### WORK TASK
Scan the entries below for the word "From" and copy every line in which it occurs.
RECORDS FOR PROCESSING Start Marker
(** * Confidential commitment token: commitment algebra and ledger

    A shallow embedding of [con_privacy_token.py] (the on-chain ledger) and
    [client_helper.py] (the off-chain transition planner), together with the
    number theory the commitment algebra rests on: the modulus
    [p = 2^255 - 19] is prime, which is what makes [mod_inverse] an inverse.

    The file has two parts: the definitions, read off the two sources, and
    the facts proved about them. *)

From Stdlib Require Import ZArith Znumtheory Zpow_facts Lia List Bool.
From Stdlib Require Import String Ascii QArith DecimalString.
From Stdlib Require Import Zmod.ZmodInv.
From stdpp Require Import base option gmap strings.
Import ListNotations.

#[local] Open Scope Z_scope.

(** * Part I: definitions *)

(** ** Primality certificates (Lucas criterion, Pratt chains) *)

Module Primality.

(** One link of a Pratt chain: the number [N], a generator [a] of the units
    modulo [N], and the factorisation of [N - 1] as primes with exponents. *)
Definition entry : Type := Z * Z * list (Z * Z).

Definition factors_product (fs : list (Z * Z)) : Z :=
  fold_right (fun qk acc => fst qk ^ snd qk * acc) 1 fs.

Definition check_entry (known : list Z) (e : entry) : bool :=
  let '(N, a, fs) := e in
  (1 <? N)
  && (factors_product fs =? N - 1)
  && forallb (fun qk => (0 <? snd qk) && existsb (Z.eqb (fst qk)) known) fs
  && (Zpow_mod a (N - 1) N =? 1)
  && forallb (fun qk => negb (Zpow_mod a ((N - 1) / fst qk) N =? 1)) fs.

Fixpoint check_chain (known : list Z) (es : list entry) : bool :=
  match es with
  | [] => true
  | e :: es' => check_entry known e && check_chain (fst (fst e) :: known) es'
  end.

(** A Pratt chain for the field modulus [2^255 - 19]; every factor is
    certified by an earlier link, down to the prime [2]. *)
Definition p25519_chain : list entry :=
  [
  (17, 3, [(2, 4)]);
  (3, 2, [(2, 1)]);
  (7, 3, [(2, 1); (3, 1)]);
  (239, 7, [(2, 1); (7, 1); (17, 1)]);
  (479, 13, [(2, 1); (239, 1)]);
  (32573, 2, [(2, 2); (17, 1); (479, 1)]);
  (65147, 2, [(2, 1); (32573, 1)]);
  (5, 2, [(2, 2)]);
  (11, 2, [(2, 1); (5, 1)]);
  (353, 3, [(2, 5); (11, 1)]);
  (29, 2, [(2, 2); (7, 1)]);
  (59, 2, [(2, 1); (29, 1)]);
  (487, 3, [(2, 1); (3, 5)]);
  (57467, 2, [(2, 1); (59, 1); (487, 1)]);
  (13, 2, [(2, 2); (3, 1)]);
  (131, 2, [(2, 1); (5, 1); (13, 1)]);
  (132049, 26, [(2, 4); (3, 2); (7, 1); (131, 1)]);
  (43, 3, [(2, 1); (3, 1); (7, 1)]);
  (23, 5, [(2, 1); (11, 1)]);
  (3727, 3, [(2, 1); (3, 4); (23, 1)]);
  (1923133, 2, [(2, 2); (3, 1); (43, 1); (3727, 1)]);
  (31, 3, [(2, 1); (3, 1); (5, 1)]);
  (53, 2, [(2, 2); (13, 1)]);
  (107, 2, [(2, 1); (53, 1)]);
  (37, 2, [(2, 2); (3, 2)]);
  (223, 3, [(2, 1); (3, 1); (37, 1)]);
  (173, 2, [(2, 2); (43, 1)]);
  (4153, 5, [(2, 3); (3, 1); (173, 1)]);
  (41, 6, [(2, 3); (5, 1)]);
  (1723, 3, [(2, 1); (3, 1); (7, 1); (41, 1)]);
  (430751, 17, [(2, 1); (5, 3); (1723, 1)]);
  (31757755568855353, 10, [(2, 3); (3, 1); (31, 1); (107, 1); (223, 1);
     (4153, 1); (430751, 1)]);
  (19, 2, [(2, 1); (3, 2)]);
  (83, 2, [(2, 1); (41, 1)]);
  (9463, 3, [(2, 1); (3, 1); (19, 1); (83, 1)]);
  (37853, 2, [(2, 2); (9463, 1)]);
  (75707, 2, [(2, 1); (37853, 1)]);
  (2437, 2, [(2, 2); (3, 1); (7, 1); (29, 1)]);
  (97, 5, [(2, 5); (3, 1)]);
  (419, 2, [(2, 1); (11, 1); (19, 1)]);
  (569003, 2, [(2, 1); (7, 1); (97, 1); (419, 1)]);
  (2773320623, 5, [(2, 1); (2437, 1); (569003, 1)]);
  (72106336199, 7, [(2, 1); (13, 1); (2773320623, 1)]);
  (47, 5, [(2, 1); (23, 1)]);
  (127, 3, [(2, 1); (3, 2); (7, 1)]);
  (103, 5, [(2, 1); (3, 1); (17, 1)]);
  (991, 6, [(2, 1); (3, 2); (5, 1); (11, 1)]);
  (8574133, 2, [(2, 2); (3, 1); (7, 1); (103, 1); (991, 1)]);
  (1919519569386763, 2, [(2, 1); (3, 1); (7, 1); (19, 1); (47, 2); (127, 1);
     (8574133, 1)]);
  (75445702479781427272750846543864801, 7, [(2, 5); (3, 2); (5, 2);
     (75707, 1); (72106336199, 1); (1919519569386763, 1)]);
  (74058212732561358302231226437062788676166966415465897661863160754340907, 2,
    [(2, 1);
     (3, 1); (353, 1); (57467, 1); (132049, 1); (1923133, 1);
     (31757755568855353, 1); (75445702479781427272750846543864801, 1)]);
  (57896044618658097711785492504343953926634992332820282019728792003956564819949, 2,
    [(2, 2);
     (3, 1); (65147, 1);
     (74058212732561358302231226437062788676166966415465897661863160754340907, 1)])
  ].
RECORDS FOR PROCESSING End Marker
### EXERCISE OUTPUT
From Stdlib Require Import ZArith Znumtheory Zpow_facts Lia List Bool.
From Stdlib Require Import String Ascii QArith DecimalString.
From Stdlib Require Import Zmod.ZmodInv.
From stdpp Require Import base option gmap strings.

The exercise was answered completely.